Transparency of a description denotes how correctly it is perceived and accurately understood by people. If I tell you that, as a side effect, the use of a certain drug increases the probability of say, becoming completely bold by 100%, you would have second thoughts about even touching the pill. But you are missing a crucial piece of information there: the base on which this statistic was calculated. For instance, an increase from one in a million to two in a million would also constitute a 100% increase. The drug seems less scary now, doesn’t it? Hence, the description that includes the base rates is more transparent to the human mind in this case.

Gerd Gigerenzer, Wolfgang Gaissmaier, Elke Kurz-Milcke, Lisa M. Schwartz and Steven Woloshin, in their 2007 report published in Psychological Science for Public Interest (downloadable here), dug deeper into the issue. At one point, they talk about why abortions in England and in Wales increased dramatically around 1995. The reason was that the birth control pills were rumored to have an undesirable side effect, expressed in a non-transparent way, which created an overreaction against their use. Ironically, it was found that the abortion procedure increases even further the probability of facing the same side effect, hence the importance of transparency of a description, especially in medicine.
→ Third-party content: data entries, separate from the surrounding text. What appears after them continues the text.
(* ===== verification/Consumer.v ===== *)
(** * Consumer.v: the pull loop over a session's durable commands

    [Consumer] of [internal/commands/consumer.go].  A pass lists the records
    after the durable cursor, checks the page, processes each unsettled record in
    acceptance order, and saves the cursor past the settled prefix.  The inbox,
    the cursor store, the processor, the fence and the channels are calls of
    [CE]; the fields guarded by [mu] and written only by a pass are [cursors].  *)
From Stdlib Require Import ZArith.
From stdpp Require Import base list strings gmap sorting.
From S2P Require Import Prelude Wire Errors Effects Fence Commands.

Module Consumer.
Import Fence Commands.
Local Open Scope prog_scope.

Record BlockedCommand := mkBlocked {
  b_CommandID : string;
  b_AcceptedOrder : Z;
  b_State : State;
  b_Cause : option error
}.

Record PassResult := mkPass {
  Cursor : Z;
  Examined : nat;
  Consumed : nat;
  More : bool;
  Blocked : option BlockedCommand
}.

Inductive PageProblem :=
| PageProblemOverLimit | PageProblemNotAfterCursor | PageProblemNotMonotonic
| PageProblemForeignSession | PageProblemInvalidCommandID | PageProblemUnknownState
| PageProblemDuplicateCommandID.

(** [PageError]; [None] is the index -1 of a problem with the whole page. *)
Record PageError := mkPageError { p_Problem : PageProblem; p_Index : option nat }.

Definition page_error (p : PageError) : error := ETyped (TOtherError "commands.PageError") None.
Definition CursorRegressionError : error := ETyped (TOtherError "commands.CursorRegressionError") None.

(** The arms of the two [select]s of [Run]. *)
Inductive Arm := ArmCtxDone | ArmStopped | ArmLost | ArmHint | ArmTimer | ArmDefault.

Inductive CE : Type → Type :=
| CAcquirePass : CE unit
| CReleasePass : CE unit
| CHalted : CE bool
| CEndedBy : CE (option LossReason)
| CLeaseLost : CE bool
| CEnd (r : LossReason) : CE unit
| CLoadCursor : CE (res Z)
| CListOrdered (after limit : Z) : CE (res (list Command))
| CCtxErr : CE (option error)
| CProcess (command : Command) : CE (Outcome * option error)
| CSaveCursor (epoch order : Z) : CE (option error)
| CPollStop : CE Arm
| CWait : CE Arm.

#[export] Program Instance CE_fence : FenceEvents CE := {|
  ev_endedBy := CEndedBy;
  ev_lost := CLeaseLost;
  ev_end := CEnd;
  as_endedBy o := match o with Obs e x =>
    match e in CE X return X → _ with CEndedBy => Some | _ => fun _ => None end x end;
  as_lost o := match o with Obs e x =>
    match e in CE X return X → _ with CLeaseLost => Some | _ => fun _ => None end x end;
  as_end o := match o with Obs e x =>
    match e in CE X return X → _ with CEnd r => fun _ => Some r | _ => fun _ => None end x end
|}.
Solve Obligations with done.

(** What a consumer was constructed over. *)
Record Consumer := mkConsumer {
  key : Key;
  epoch : Z;
  ReconcileBatch : Z
}.

(** The fields guarded by [mu] a pass writes. *)
Record cursors := mkCursors { cursor : Z; loaded : bool }.

(** [Run]'s bookkeeping: [failures] and [last]. *)
Record stats := mkStats { failures : Z; last_pass : option PassResult }.

Section consumer.
(** [sessionwire.CommandID.Validate]. *)
Context (command_id_valid : string → bool).

Implicit Types (c : Consumer) (s : cursors).

(** The checks of one record of a page, in the order of [validatePage]. *)
Definition validateRecord c (start previous : Z) (index : nat) (seen : gmap string nat)
    (record : Command) : option PageProblem :=
  if bool_decide (c_TenantID record ≠ TenantID (key c)) || bool_decide (c_SessionID record ≠ SessionID (key c))
  then Some PageProblemForeignSession
  else if negb (command_id_valid (c_CommandID record)) then Some PageProblemInvalidCommandID
  else if negb (known (c_State record)) then Some PageProblemUnknownState
  else if (index =? 0)%nat && (c_AcceptedOrder record <=? start)%Z then Some PageProblemNotAfterCursor
  else if negb (index =? 0)%nat && (c_AcceptedOrder record <=? previous)%Z then Some PageProblemNotMonotonic
  else match seen !! c_CommandID record with
       | Some _ => Some PageProblemDuplicateCommandID
       | None => None
       end.

Fixpoint validateRecords c (start previous : Z) (index : nat) (seen : gmap string nat)
    (page : list Command) : option PageError :=
  match page with
  | [] => None
  | record :: page =>
      match validateRecord c start previous index seen record with
      | Some problem => Some (mkPageError problem (Some index))
      | None =>
          validateRecords c start (c_AcceptedOrder record) (S index)
            (<[c_CommandID record := index]> seen) page
      end
  end.

(** [validatePage]. *)
Definition validatePage c (page : list Command) (start limit : Z) : option PageError :=
  if (limit <? Z.of_nat (length page))%Z then Some (mkPageError PageProblemOverLimit None)
  else validateRecords c start start 0 ∅ page.

(** [loadCursor]. *)
Definition loadCursor s : prog CE (res Z * cursors) :=
  let! stored := call CLoadCursor in
  Ret match stored with
      | Err err => (Err err, s)
      | Ok stored =>
          if loaded s && (stored <? cursor s)%Z
          then (Err CursorRegressionError, s)
          else (Ok stored, mkCursors stored true)
      end.

(** Why the loop over the page stopped: it was exhausted, a record blocked it,
    or the pass is abandoned with an error. *)
Inductive stop := Exhausted | BlockedBy (b : BlockedCommand) | Abandoned (err : error).

(** The loop over the page: the order consumed so far and how many. *)
Fixpoint consume (page : list Command) (consumed : Z) (n : nat) : prog CE (Z * nat * stop) :=
  match page with
  | [] => Ret (consumed, n, Exhausted)
  | record :: page =>
      if Terminal (c_State record) then consume page (c_AcceptedOrder record) (S n)
      else
        let! gone := call CCtxErr in
        match gone with
        | Some err => Ret (consumed, n, Abandoned err)
        | None =>
            let! unheld := held in
            match unheld with
            | Some err => Ret (consumed, n, Abandoned err)
            | None =>
                let! processed := call (CProcess record) in
                match processed with
                | (_, Some err) =>
                    Ret (consumed, n, BlockedBy (mkBlocked (c_CommandID record) (c_AcceptedOrder record)
                                                   (c_State record) (Some err)))
                | (outcome, None) =>
                    if negb (Terminal (o_State outcome)) && negb (PrefixOwned outcome)
                    then Ret (consumed, n, BlockedBy (mkBlocked (c_CommandID record) (c_AcceptedOrder record)
                                                        (o_State outcome) None))
                    else consume page (c_AcceptedOrder record) (S n)
                end
            end
        end
  end.

(** [Reconcile], between the acquisition and the release of [passes]. *)
Definition pass c s : prog CE (PassResult * option error * cursors) :=
  let bare cur := mkPass cur 0 0 false None in
  let! halted := call CHalted in
  if (halted : bool) then Ret (bare (cursor s), None, s)
  else
    let! unheld := held in
    match unheld with
    | Some err => Ret (bare (cursor s), Some err, s)
    | None =>
        let! loaded := loadCursor s in
        match loaded with
        | (Err err, s) => Ret (bare (cursor s), Some err, s)
        | (Ok start, s) =>
            let limit := ReconcileBatch c in
            let! listed := call (CListOrdered start limit) in
            match listed with
            | Err err => Ret (bare start, Some err, s)
            | Ok page =>
                match validatePage c page start limit with
                | Some problem => Ret (bare start, Some (page_error problem), s)
                | None =>
                    let! ended := consume page start 0 in
                    let '(consumed, n, why) := ended in
                    let result cur b := mkPass cur (length page) n
                      (bool_decide (b = None) && (Z.of_nat (length page) =? limit)%Z) b in
                    let abandoned b := mkPass start (length page) n false b in
                    match why with
                    | Abandoned err => Ret (abandoned None, Some err, s)
                    | Exhausted | BlockedBy _ =>
                        let blocked := match why with BlockedBy b => Some b | _ => None end in
                        if (start <? consumed)%Z then
                          let! saved := write (call (CSaveCursor (epoch c) consumed)) in
                          match saved with
                          | Some err => Ret (abandoned blocked, Some err, s)
                          | None => Ret (result consumed blocked, None, mkCursors consumed true)
                          end
                        else Ret (result start blocked, None, s)
                    end
                end
            end
        end
    end.

(** [Reconcile]. *)
Definition Reconcile c s : prog CE (PassResult * option error * cursors) :=
  do! call CAcquirePass in
  let! r := pass c s in
  do! call CReleasePass in
  Ret r.

(** [record]. *)
Definition record (st : stats) (result : PassResult) (err : option error) : stats :=
  mkStats (match err with Some _ => failures st + 1 | None => failures st end)%Z (Some result).

(** [Run]: at most [fuel] passes; [None] is still running. *)
Fixpoint Run (fuel : nat) c s (st : stats) : prog CE (option (cursors * stats)) :=
  match fuel with
  | O => Ret None
  | S fuel =>
      let! arm := call CPollStop in
      match arm with
      | ArmCtxDone | ArmStopped | ArmLost => Ret (Some (s, st))
      | _ =>
          let! unheld := held in
          match unheld with
          | Some _ => Ret (Some (s, st))
          | None =>
              let! passed := Reconcile c s in
              let '(result, err, s) := passed in
              let st := record st result err in
              if bool_decide (err = None) && More result then Run fuel c s st
              else
                let! arm := call CWait in
                match arm with
                | ArmCtxDone | ArmStopped | ArmLost => Ret (Some (s, st))
                | _ => Run fuel c s st
                end
          end
      end
  end.

(** ** Conforming pages *)

Definition order_lt (a b : Command) : Prop := (c_AcceptedOrder a < c_AcceptedOrder b)%Z.

(** What [validatePage] guarantees of a page listed after [start]. *)
Record conforming c (page : list Command) (start limit : Z) : Prop := {
  cf_limit : (Z.of_nat (length page) ≤ limit)%Z;
  cf_session : Forall (fun r => c_TenantID r = TenantID (key c) ∧ c_SessionID r = SessionID (key c)) page;
  cf_ids : Forall (fun r => command_id_valid (c_CommandID r) = true) page;
  cf_known : Forall (fun r => known (c_State r) = true) page;
  cf_after : Forall (fun r => (start < c_AcceptedOrder r)%Z) page;
  cf_sorted : StronglySorted order_lt page;
  cf_NoDup : NoDup (c_CommandID <$> page)
}.

Lemma validateRecord_None c start previous index seen r :
  validateRecord c start previous index seen r = None ↔
  (c_TenantID r = TenantID (key c) ∧ c_SessionID r = SessionID (key c)) ∧
  command_id_valid (c_CommandID r) = true ∧ known (c_State r) = true ∧
  ((if (index =? 0)%nat then start else previous) < c_AcceptedOrder r)%Z ∧
  seen !! c_CommandID r = None.
Proof.
  unfold validateRecord.
  destruct (decide (c_TenantID r = TenantID (key c))) as [Ht|Ht];
    [rewrite (bool_decide_eq_false_2 (c_TenantID r ≠ _)) by tauto
    |rewrite (bool_decide_eq_true_2 (c_TenantID r ≠ _)) by done; simpl; naive_solver].
  destruct (decide (c_SessionID r = SessionID (key c))) as [Hs|Hs];
    [rewrite (bool_decide_eq_false_2 (c_SessionID r ≠ _)) by tauto
    |rewrite (bool_decide_eq_true_2 (c_SessionID r ≠ _)) by done; simpl; naive_solver].
  simpl. destruct (command_id_valid _), (known _); simpl; try naive_solver.
  destruct (index =? 0)%nat; simpl; (destruct (Z.leb_spec (c_AcceptedOrder r) start) ||
    destruct (Z.leb_spec (c_AcceptedOrder r) previous)); simpl.
  all: try (destruct (Z.leb_spec (c_AcceptedOrder r) previous)); destruct (seen !! _); naive_solver lia.
Qed.

(** [validateRecords] in the middle of a page. *)
Lemma validateRecords_None c start previous index seen page :
  validateRecords c start previous index seen page = None ↔
  Forall (fun r => c_TenantID r = TenantID (key c) ∧ c_SessionID r = SessionID (key c)) page ∧
  Forall (fun r => command_id_valid (c_CommandID r) = true) page ∧
  Forall (fun r => known (c_State r) = true) page ∧
  Forall (fun r => (if (index =? 0)%nat then start else previous) < c_AcceptedOrder r)%Z page ∧
  StronglySorted order_lt page ∧
  NoDup (c_CommandID <$> page) ∧ Forall (fun r => seen !! c_CommandID r = None) page.
Proof.
  revert previous index seen. induction page as [|r page IH]; intros previous index seen; simpl.
  { split; [|done]. intros _. repeat constructor. }
  destruct (validateRecord c start previous index seen r) eqn:Hr.
  { split; [done|]. intros (H1 & H2 & H3 & H4 & _ & _ & H7).
    enough (validateRecord c start previous index seen r = None) by congruence.
    apply validateRecord_None. rewrite !Forall_cons in *. naive_solver. }
  apply validateRecord_None in Hr as ([Ht Hs] & Hi & Hk & Ho & Hn). rewrite IH. simpl.
  set (floor := if (index =? 0)%nat then start else previous) in *.
  rewrite !Forall_cons, NoDup_cons, list_elem_of_fmap.
  assert (∀ page : list Command, Forall (fun x => <[c_CommandID r:=index]> seen !! c_CommandID x = None) page ↔
    (¬ ∃ y, c_CommandID r = c_CommandID y ∧ y ∈ page) ∧ Forall (fun x => seen !! c_CommandID x = None) page) as ->.
  { intros l. setoid_rewrite lookup_insert_None. rewrite Forall_and, !Forall_forall. naive_solver. }
  split.
  - intros (? & ? & ? & Hafter & Hsort & ? & ? & ?). split_and!; try done.
    + eapply Forall_impl; [exact Hafter|]. simpl. lia.
    + constructor; [done|]. done.
  - intros (? & ? & ? & [_ Hafter] & Hsort & ? & ?). inversion_clear Hsort.
    split_and!; try done; naive_solver.
Qed.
The most curious cases are medical tests. They can make two types of mistakes: finding a sick guy healthy or a healthy guy sick. They are commonly designed to avoid more the former one (finding a sick guy healthy). On the other hand, one can observe more cases where they find a healthy person sick, especially if there are much more healthy people than sick ones. Consider a test that always correctly identifies a sick person and fails to find a disease (correctly) in a healthy person 90% of the time, i.e. 10% of the time it erroneously claims that a healthy guy is sick. Say that the probability that a random person in the population has the disease is 1%. We grab a random guy from the population and test him. The test says he has the disease. What is the probability that he is really sick then?

Answer: Take the test again.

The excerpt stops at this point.